● **What you should do**: Look through the data below for the line with "- exact H4." and the line with "revert p. induction n as [|n IH]; intros p;", then output those two and all lines in between, exactly as written.

● **Dataset extract**:

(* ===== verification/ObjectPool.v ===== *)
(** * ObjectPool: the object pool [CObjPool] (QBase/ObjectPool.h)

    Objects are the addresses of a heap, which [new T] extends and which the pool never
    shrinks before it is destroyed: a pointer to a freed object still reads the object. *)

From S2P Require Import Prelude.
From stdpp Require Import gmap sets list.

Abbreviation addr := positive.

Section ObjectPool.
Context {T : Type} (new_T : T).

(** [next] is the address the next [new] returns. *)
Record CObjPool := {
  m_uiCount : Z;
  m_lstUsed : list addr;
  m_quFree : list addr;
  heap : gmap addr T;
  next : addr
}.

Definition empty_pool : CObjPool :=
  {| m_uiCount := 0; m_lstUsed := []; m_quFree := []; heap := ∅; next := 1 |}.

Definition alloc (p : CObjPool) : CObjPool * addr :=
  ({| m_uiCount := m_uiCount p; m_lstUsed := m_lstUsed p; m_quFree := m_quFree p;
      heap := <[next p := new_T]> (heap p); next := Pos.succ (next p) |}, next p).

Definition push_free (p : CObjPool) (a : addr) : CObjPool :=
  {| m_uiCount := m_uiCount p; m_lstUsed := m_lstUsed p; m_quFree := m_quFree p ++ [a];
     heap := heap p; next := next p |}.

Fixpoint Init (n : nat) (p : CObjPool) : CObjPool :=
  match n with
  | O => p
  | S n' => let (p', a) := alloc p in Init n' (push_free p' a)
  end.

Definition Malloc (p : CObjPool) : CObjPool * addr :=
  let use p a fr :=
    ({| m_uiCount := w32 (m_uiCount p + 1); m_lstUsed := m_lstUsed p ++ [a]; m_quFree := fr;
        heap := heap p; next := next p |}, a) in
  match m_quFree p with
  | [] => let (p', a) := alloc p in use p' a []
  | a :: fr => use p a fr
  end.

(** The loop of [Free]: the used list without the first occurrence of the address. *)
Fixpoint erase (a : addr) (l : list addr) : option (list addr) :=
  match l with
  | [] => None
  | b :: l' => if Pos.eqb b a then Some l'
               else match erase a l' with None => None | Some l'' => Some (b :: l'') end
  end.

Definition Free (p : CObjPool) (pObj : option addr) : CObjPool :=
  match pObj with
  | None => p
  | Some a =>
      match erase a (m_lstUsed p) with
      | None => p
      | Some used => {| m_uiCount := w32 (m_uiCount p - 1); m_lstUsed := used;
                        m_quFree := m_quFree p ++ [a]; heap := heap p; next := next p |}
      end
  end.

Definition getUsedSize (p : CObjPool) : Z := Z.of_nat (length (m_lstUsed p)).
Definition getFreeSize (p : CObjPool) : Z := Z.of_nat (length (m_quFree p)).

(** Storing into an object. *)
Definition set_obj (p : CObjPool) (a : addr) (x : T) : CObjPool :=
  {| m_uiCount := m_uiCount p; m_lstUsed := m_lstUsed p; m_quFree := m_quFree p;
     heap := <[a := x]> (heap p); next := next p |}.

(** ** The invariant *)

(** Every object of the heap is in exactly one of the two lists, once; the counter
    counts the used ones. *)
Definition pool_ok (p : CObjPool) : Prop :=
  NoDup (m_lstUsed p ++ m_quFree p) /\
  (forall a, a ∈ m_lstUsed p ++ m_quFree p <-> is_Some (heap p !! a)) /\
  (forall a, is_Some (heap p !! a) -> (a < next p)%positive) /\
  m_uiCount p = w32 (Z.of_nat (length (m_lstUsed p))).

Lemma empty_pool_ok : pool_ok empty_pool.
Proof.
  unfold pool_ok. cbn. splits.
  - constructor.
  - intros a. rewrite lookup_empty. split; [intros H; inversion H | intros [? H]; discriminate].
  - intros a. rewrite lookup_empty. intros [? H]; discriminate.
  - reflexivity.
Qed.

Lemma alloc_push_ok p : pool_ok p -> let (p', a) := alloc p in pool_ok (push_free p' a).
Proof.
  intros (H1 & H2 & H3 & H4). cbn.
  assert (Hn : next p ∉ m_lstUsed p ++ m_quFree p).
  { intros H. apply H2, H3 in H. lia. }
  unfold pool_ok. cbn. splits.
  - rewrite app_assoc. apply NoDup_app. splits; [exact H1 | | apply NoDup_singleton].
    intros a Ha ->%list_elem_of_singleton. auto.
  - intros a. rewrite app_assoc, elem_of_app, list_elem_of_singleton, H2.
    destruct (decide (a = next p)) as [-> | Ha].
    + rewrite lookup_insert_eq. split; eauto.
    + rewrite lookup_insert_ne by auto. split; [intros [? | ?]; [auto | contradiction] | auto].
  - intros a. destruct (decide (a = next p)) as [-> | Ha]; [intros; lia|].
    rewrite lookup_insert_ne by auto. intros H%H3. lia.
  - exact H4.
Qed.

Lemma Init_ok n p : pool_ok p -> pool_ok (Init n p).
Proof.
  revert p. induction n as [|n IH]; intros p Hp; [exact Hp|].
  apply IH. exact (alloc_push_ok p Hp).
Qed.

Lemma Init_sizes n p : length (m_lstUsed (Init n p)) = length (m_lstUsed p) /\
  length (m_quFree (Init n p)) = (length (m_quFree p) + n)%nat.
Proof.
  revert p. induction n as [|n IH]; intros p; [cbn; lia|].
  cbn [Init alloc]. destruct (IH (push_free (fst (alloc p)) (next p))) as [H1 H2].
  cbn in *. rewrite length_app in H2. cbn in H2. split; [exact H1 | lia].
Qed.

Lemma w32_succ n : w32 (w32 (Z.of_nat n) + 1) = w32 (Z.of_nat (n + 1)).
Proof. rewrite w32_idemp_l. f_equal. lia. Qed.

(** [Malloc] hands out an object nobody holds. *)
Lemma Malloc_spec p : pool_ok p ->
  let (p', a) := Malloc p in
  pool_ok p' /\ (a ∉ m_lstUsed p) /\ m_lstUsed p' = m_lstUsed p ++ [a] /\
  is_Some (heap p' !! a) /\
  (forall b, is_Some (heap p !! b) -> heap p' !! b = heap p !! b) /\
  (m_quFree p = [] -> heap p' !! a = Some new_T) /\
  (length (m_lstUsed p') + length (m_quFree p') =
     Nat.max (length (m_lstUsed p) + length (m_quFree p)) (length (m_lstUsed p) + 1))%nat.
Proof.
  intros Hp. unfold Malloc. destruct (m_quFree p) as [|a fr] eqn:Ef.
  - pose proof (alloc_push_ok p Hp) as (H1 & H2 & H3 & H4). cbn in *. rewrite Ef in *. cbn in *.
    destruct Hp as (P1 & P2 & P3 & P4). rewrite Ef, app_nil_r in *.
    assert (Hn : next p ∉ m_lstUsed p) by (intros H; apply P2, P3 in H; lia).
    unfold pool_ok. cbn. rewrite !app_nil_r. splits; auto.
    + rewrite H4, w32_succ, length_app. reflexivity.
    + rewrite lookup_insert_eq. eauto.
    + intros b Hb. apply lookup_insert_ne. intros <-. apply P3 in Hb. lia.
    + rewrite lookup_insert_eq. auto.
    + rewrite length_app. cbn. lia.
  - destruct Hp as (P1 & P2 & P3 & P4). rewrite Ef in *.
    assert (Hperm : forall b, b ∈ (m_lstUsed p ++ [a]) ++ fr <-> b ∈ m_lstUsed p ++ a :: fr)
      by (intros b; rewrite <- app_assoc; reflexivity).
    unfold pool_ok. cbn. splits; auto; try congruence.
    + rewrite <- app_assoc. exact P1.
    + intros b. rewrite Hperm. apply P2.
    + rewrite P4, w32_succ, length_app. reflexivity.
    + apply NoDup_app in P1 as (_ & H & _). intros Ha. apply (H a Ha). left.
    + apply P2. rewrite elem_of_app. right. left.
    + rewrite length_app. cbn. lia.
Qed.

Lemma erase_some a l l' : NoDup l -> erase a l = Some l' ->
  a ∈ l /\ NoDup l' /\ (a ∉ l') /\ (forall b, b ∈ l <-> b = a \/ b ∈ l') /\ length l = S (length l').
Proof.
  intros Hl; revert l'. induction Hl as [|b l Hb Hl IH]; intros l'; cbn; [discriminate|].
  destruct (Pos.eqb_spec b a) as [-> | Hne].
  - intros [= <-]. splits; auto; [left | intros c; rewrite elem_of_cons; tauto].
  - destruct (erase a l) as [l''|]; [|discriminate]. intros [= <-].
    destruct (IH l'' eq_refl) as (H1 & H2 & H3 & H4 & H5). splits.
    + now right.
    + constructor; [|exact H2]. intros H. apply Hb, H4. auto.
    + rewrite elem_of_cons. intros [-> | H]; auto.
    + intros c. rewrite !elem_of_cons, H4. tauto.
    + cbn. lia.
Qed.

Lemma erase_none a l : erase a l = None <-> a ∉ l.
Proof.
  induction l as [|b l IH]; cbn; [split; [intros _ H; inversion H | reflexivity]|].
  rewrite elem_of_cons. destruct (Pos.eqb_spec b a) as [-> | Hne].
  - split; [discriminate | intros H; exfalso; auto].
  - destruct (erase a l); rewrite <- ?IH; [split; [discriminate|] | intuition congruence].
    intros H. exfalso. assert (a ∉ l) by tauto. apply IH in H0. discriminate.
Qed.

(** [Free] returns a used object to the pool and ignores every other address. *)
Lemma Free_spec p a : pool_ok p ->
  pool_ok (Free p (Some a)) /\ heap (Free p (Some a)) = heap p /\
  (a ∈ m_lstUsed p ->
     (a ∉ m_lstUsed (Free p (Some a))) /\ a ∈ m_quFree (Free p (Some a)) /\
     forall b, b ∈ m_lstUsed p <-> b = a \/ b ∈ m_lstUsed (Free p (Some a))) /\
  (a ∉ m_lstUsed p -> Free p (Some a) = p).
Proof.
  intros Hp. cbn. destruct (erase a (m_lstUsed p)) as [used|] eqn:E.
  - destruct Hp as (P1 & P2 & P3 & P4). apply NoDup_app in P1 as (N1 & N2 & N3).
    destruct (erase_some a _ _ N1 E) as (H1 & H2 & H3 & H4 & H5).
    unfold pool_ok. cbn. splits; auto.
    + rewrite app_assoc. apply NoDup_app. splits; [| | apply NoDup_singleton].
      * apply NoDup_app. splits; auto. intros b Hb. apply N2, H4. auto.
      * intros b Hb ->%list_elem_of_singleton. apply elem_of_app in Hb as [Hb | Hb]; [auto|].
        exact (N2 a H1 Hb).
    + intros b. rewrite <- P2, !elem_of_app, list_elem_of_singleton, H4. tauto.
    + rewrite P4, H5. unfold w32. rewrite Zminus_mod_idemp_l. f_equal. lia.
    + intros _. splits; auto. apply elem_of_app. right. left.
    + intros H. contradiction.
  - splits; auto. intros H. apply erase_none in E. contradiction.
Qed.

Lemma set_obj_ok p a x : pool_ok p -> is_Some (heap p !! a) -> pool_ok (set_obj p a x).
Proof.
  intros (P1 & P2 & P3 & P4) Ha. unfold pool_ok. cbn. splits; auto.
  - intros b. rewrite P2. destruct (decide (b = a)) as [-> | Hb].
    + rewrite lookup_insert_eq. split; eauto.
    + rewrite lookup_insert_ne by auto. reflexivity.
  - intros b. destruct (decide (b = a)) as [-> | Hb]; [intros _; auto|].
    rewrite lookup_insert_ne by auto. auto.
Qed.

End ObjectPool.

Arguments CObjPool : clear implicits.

* * *

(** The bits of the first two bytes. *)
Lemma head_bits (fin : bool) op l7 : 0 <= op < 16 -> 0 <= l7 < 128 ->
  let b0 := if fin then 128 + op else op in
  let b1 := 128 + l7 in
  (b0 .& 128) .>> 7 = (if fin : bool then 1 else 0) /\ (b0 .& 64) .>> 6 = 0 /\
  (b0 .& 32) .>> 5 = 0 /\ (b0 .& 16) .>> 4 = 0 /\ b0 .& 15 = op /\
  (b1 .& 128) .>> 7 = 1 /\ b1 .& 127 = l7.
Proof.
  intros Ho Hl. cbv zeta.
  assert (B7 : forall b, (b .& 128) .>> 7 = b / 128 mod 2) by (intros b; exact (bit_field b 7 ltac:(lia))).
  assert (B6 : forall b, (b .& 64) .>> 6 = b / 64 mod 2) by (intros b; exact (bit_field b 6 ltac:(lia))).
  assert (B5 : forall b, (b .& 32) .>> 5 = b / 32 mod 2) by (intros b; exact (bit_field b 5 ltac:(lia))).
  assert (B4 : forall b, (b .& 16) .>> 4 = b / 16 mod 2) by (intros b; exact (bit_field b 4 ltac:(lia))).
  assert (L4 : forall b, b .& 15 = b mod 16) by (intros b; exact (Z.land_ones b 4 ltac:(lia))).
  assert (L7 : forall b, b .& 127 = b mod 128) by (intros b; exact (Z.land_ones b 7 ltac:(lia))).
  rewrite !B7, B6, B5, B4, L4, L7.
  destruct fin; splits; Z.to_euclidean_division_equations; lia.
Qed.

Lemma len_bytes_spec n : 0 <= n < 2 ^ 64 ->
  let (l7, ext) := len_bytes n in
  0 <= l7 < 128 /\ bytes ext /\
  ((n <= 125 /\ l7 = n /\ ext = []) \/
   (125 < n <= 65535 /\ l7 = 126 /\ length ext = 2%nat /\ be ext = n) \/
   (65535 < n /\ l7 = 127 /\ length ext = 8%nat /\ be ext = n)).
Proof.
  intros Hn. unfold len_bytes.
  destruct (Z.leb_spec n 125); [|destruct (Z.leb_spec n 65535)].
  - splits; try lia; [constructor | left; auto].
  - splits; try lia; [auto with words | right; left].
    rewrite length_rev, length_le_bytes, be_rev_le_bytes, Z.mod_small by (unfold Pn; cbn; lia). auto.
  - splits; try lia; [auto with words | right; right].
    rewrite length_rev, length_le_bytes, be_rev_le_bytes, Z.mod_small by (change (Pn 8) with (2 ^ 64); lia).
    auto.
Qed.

● **Solved problem**:
  - exact H4.
Qed.

Lemma Init_ok n p : pool_ok p -> pool_ok (Init n p).
Proof.
  revert p. induction n as [|n IH]; intros p Hp; [exact Hp|].
  apply IH. exact (alloc_push_ok p Hp).
Qed.

Lemma Init_sizes n p : length (m_lstUsed (Init n p)) = length (m_lstUsed p) /\
  length (m_quFree (Init n p)) = (length (m_quFree p) + n)%nat.
Proof.
  revert p. induction n as [|n IH]; intros p; [cbn; lia|].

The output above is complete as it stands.